Return to the Bone Cave

People often ask why do I blog… well, there are lots of reasons, but the simple one is that I like writing, and blogging is a way of practising, sharing, and having fun with my writing! I often find that things I use here become the basis for something else.

I visited somewhere very interesting which made a big impact on me. I wrote about it a couple of times, and now I have brought those different pieces of writing together and it will form part of something else… Here is the first draft:

The Mendip Hills of Somerset are riddled with caves, potholes, underground streams and lakes, created millions of years ago by the action of water on limestone. … no-one actually knows the extent of the system or systems, but each in its own way is a marvel. Tens of thousands of years ago some of them were inhabited by people; before that animals sought shelter within or came to die or had their bones washed into the caves by torrential rains or melting ice.

The minerals within the hills have been exploited for thousands of years, and in the Banwell area there are seams of yellow and red ochre; the yellow is a hydrated iron hydroxide known as limonite, the red is from iron. It was used as a dye and colouring agent going back to the earliest human activity when people decorated their caves and no doubt themselves with the brilliant colours.

In Banwell, near the end of the Mendip chain, there is a cave open periodically to the public, which is called the Bone Cave. The Bone Cave was called the Bone Cave because of the vast quantity of bones found inside it when it was discovered in 1824; it was an accidental discovery because a nearby cave full of stalactites which had been found fifty years before, was a popular tourist attraction; a charity dig was mounted to open it up into another part of the system, to raise money for the village school; a tunnel was dug and this broke into the Bone Cave.

The stalactite cave still exists but no-one can visit without proper caving. However the Bone Cave can be visited, and as you enter you will see it is just a big, roundish cave, but stacked neatly along the walls are piles of bones from the creatures which had died there. The eighteenth and nineteenth explorers working for the Bishop of Bath and Wells who owned the land, tidied it up for visitors to the caves. Outside there were gardens and buildings, grottoes, an osteoicon (bone house – museum) and tower, were all part of what might be called a Victorian ‘theme park’.

In the cave was found a wondrous mixture of skeletal remains of wolves, wolverines, bison, reindeer, other deer, and a bear; these had arrived quite naturally, washed in nearly a hundred thousand years ago during the Ice Age. Many of them had, as I mentioned, been gathered and neatly stacked to form exhibits for the nineteenth century tourists; however, many thousand upon thousand remain beneath the floor of the cave. The Bishop of Bath and Wells, George Henry Law, had a residence built there and he believed that the bones were evidence of the Biblical flood which had engulfed the world.

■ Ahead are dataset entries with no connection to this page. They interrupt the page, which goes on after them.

(** * Credential bootstrap of the k3s control plane (package [deps])

    A shallow embedding of [pkg/daemons/control/deps/deps.go]: the functions
    that create the certificate authorities, the leaf certificates, the
    service-account key, the join tokens, the encryption configuration and the
    derived configuration files of a server, together with the properties of
    the specification that concern them.

    The Go code works on the file system, the clock and the random source of
    the operating system.  They are modelled by an explicit [World] that every
    function threads through a state-and-error monad [M]. *)

From stdpp Require Import gmap strings list fin_maps fin_sets pretty.
From Stdlib Require Import ZArith Ascii String Lia.

Local Open Scope string_scope.
Local Open Scope Z_scope.

(** ** Errors and the monad *)

(** The errors the code distinguishes.  [errors.Is(err, os.ErrNotExist)] is the
    test for the first constructor. *)
Inductive error : Type :=
| ErrNotExist
| ErrExist
| ErrPermission
| ErrData (msg : string)
| ErrConfig (msg : string).

Inductive result (A : Type) : Type :=
| Ok (a : A)
| Err (e : error).
Arguments Ok {A} a.
Arguments Err {A} e.

Definition is_Ok {A} (r : result A) : bool :=
  match r with Ok _ => true | Err _ => false end.

(** ** Certificates, keys and file contents *)

Definition PrivateKey := string.

Inductive ExtKeyUsage : Type :=
| ExtKeyUsageServerAuth
| ExtKeyUsageClientAuth.

(** The fields of [x509.Certificate] that the package reads or sets.  An IP
    address is kept in the textual form that [net.IP.String] returns. *)
Record Certificate : Type := mkCertificate {
  Subject_CommonName : string;
  Subject_Organization : list string;
  DNSNames : list string;
  IPAddresses : list string;
  NotAfter : Z;
  ExtKeyUsages : list ExtKeyUsage;
  IsCA : bool;
  SubjectKeyId : string;
  AuthorityKeyId : string
}.

Inductive PEMBlock : Type :=
| CertBlock (c : Certificate)
| KeyBlock (k : PrivateKey).

(** One line of the credential table: [passwd.entry]. *)
Record entry : Type := mkEntry { e_role : string; e_passwd : string }.

(** What a file holds: a sequence of PEM blocks, the credential table, or
    bytes without further structure.  Parsing is then a pattern match, and
    encoding followed by parsing is the identity by construction. *)
Inductive FileData : Type :=
| FPEM (blocks : list PEMBlock)
| FPasswd (table : gmap string entry)
| FText (bytes : string).

(** ** Documents that are serialised to JSON *)

Record Key : Type := mkKey { Name : string; Secret : string }.

(** [apiserverconfigv1.ProviderConfiguration]: one optional field per kind of
    provider; the package fills exactly one of them. *)
Record ProviderConfiguration : Type := mkProvider {
  AESCBC : option (list Key);
  Secretbox : option (list Key);
  Identity : option unit
}.

Record ResourceConfiguration : Type := mkResource {
  rc_Resources : list string;
  rc_Providers : list ProviderConfiguration
}.

Record EncryptionConfiguration : Type := mkEncryptionConfiguration {
  ec_Kind : string;
  ec_APIVersion : string;
  ec_Resources : list ResourceConfiguration
}.

Inductive ProxyProtocol : Type := ProtocolDirect | ProtocolHTTPConnect.

Record TCPTransport : Type := mkTCPTransport {
  tcp_URL : string;
  tls_CABundle : string;
  tls_ClientKey : string;
  tls_ClientCert : string
}.

Record Connection : Type := mkConnection {
  conn_ProxyProtocol : ProxyProtocol;
  conn_Transport : option TCPTransport
}.

Record EgressSelection : Type := mkEgressSelection {
  es_Name : string;
  es_Connection : Connection
}.

Record EgressSelectorConfiguration : Type := mkEgressSelectorConfiguration {
  esc_Kind : string;
  esc_APIVersion : string;
  esc_EgressSelections : list EgressSelection
}.

Record cloudprovider_Config : Type := mkCloudConfig {
  LBDefaultPriorityClassName : string;
  LBEnabled : bool;
  LBNamespace : string;
  LBImage : string;
  cc_Rootless : bool;
  NodeEnabled : bool
}.

(** ** What the package takes from outside

    Functions and constants of the Go standard library and of the imported
    packages whose result is only passed on: they stay parameters. *)
Class Libs : Type := {
  (** [crypto/sha256.Sum256] *)
  sha256_Sum256 : string -> string;
  (** [encoding/base64.StdEncoding.EncodeToString] *)
  base64_EncodeToString : string -> string;
  (** [encoding/json.Marshal] at the three document types *)
  json_Marshal_encryption : EncryptionConfiguration -> string;
  json_Marshal_egress : EgressSelectorConfiguration -> string;
  json_Marshal_cloud : cloudprovider_Config -> string;
  (** the bytes of a file of PEM blocks and of a credential table *)
  pem_bytes : list PEMBlock -> string;
  passwd_bytes : gmap string entry -> string;
  (** the subject key identifier x509 derives from a key pair *)
  key_id : PrivateKey -> string;
  (** [net.ParseIP], followed by [String] on the address found *)
  net_ParseIP : string -> option string;
  (** [clientaccess.ParseUsernamePassword]: user name and password portion
      of a token, when it parses *)
  clientaccess_ParseUsernamePassword : string -> option (string * string);
  (** lifetime in seconds of a signed certificate and of a CA certificate *)
  cert_validity : Z;
  ca_validity : Z;
  (** [config.CertificateRenewDays] *)
  CertificateRenewDays : Z;
  (** [secretsencrypt.KeySize] *)
  secretsencrypt_KeySize : nat;
  (** [cloudprovider.DefaultLBPriorityClassName], [cloudprovider.DefaultLBImage] *)
  cloudprovider_DefaultLBPriorityClassName : string;
  cloudprovider_DefaultLBImage : string
}.

(** ** The world: files, clock, random source *)

(** A directory entry binds a path to an inode number and the content of that
    inode; two paths with one inode number are hard links to one file.
    [denied] holds the paths on which the operating system refuses every
    call.  [wlog] lists the paths opened for writing, the latest first.  The
    last three fields are the fields of the configuration object that the
    bootstrap assigns. *)
Record World : Type := mkWorld {
  files : gmap string (nat * FileData);
  denied : gset string;
  clock : Z;
  entropy : nat -> ascii;
  rpos : nat;
  wlog : list string;
  IPSECPSK : string;
  rt_AgentToken : string;
  rt_ServerToken : string
}.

When I visited, I was led down into the darkness, treading carefully on roughly hewn steps. The cave is extraordinary, and extraordinarily atmospheric. Some of the bones had been left in a heap and the guide picked some up and I was able to handle and hold them. They were mostly bison and reindeer, but I also saw mountain hares, red foxes, otters and wolverines. These bones give an interesting picture of life then; wolves for example were less hunters as we think of them, and were scavengers; the predominant predator species then was the bear.

The guide handed me a huge, yellowing hip bone; a gigantic bear thought by scientists to be a not a cave bear but a species related to polar bears, and one of gigantic proportions. These creatures could be up to twelve feet tall… imagine that… a twelve-foot tall carnivorous bear…

As I stood in the flickering candlelight, holding this massive hip bone, I had a really curious, almost overwhelming sensation… which I can’t really explain. It was only a momentary sense of something, but I can really understand how people feel that objects contain power. Holding the bear bone in that cave was an unforgettable experience.

© Los Elsden 2017


  1. David Lewis

    Were you wearing furs and pelts like Rachel Welch and maybe your face daubed with yellow pigment. Drums beating while you leaped through the flames of the fire, wailing and writhing and screaming about the power of the bone. Wow I’ve got to stop. Breathless!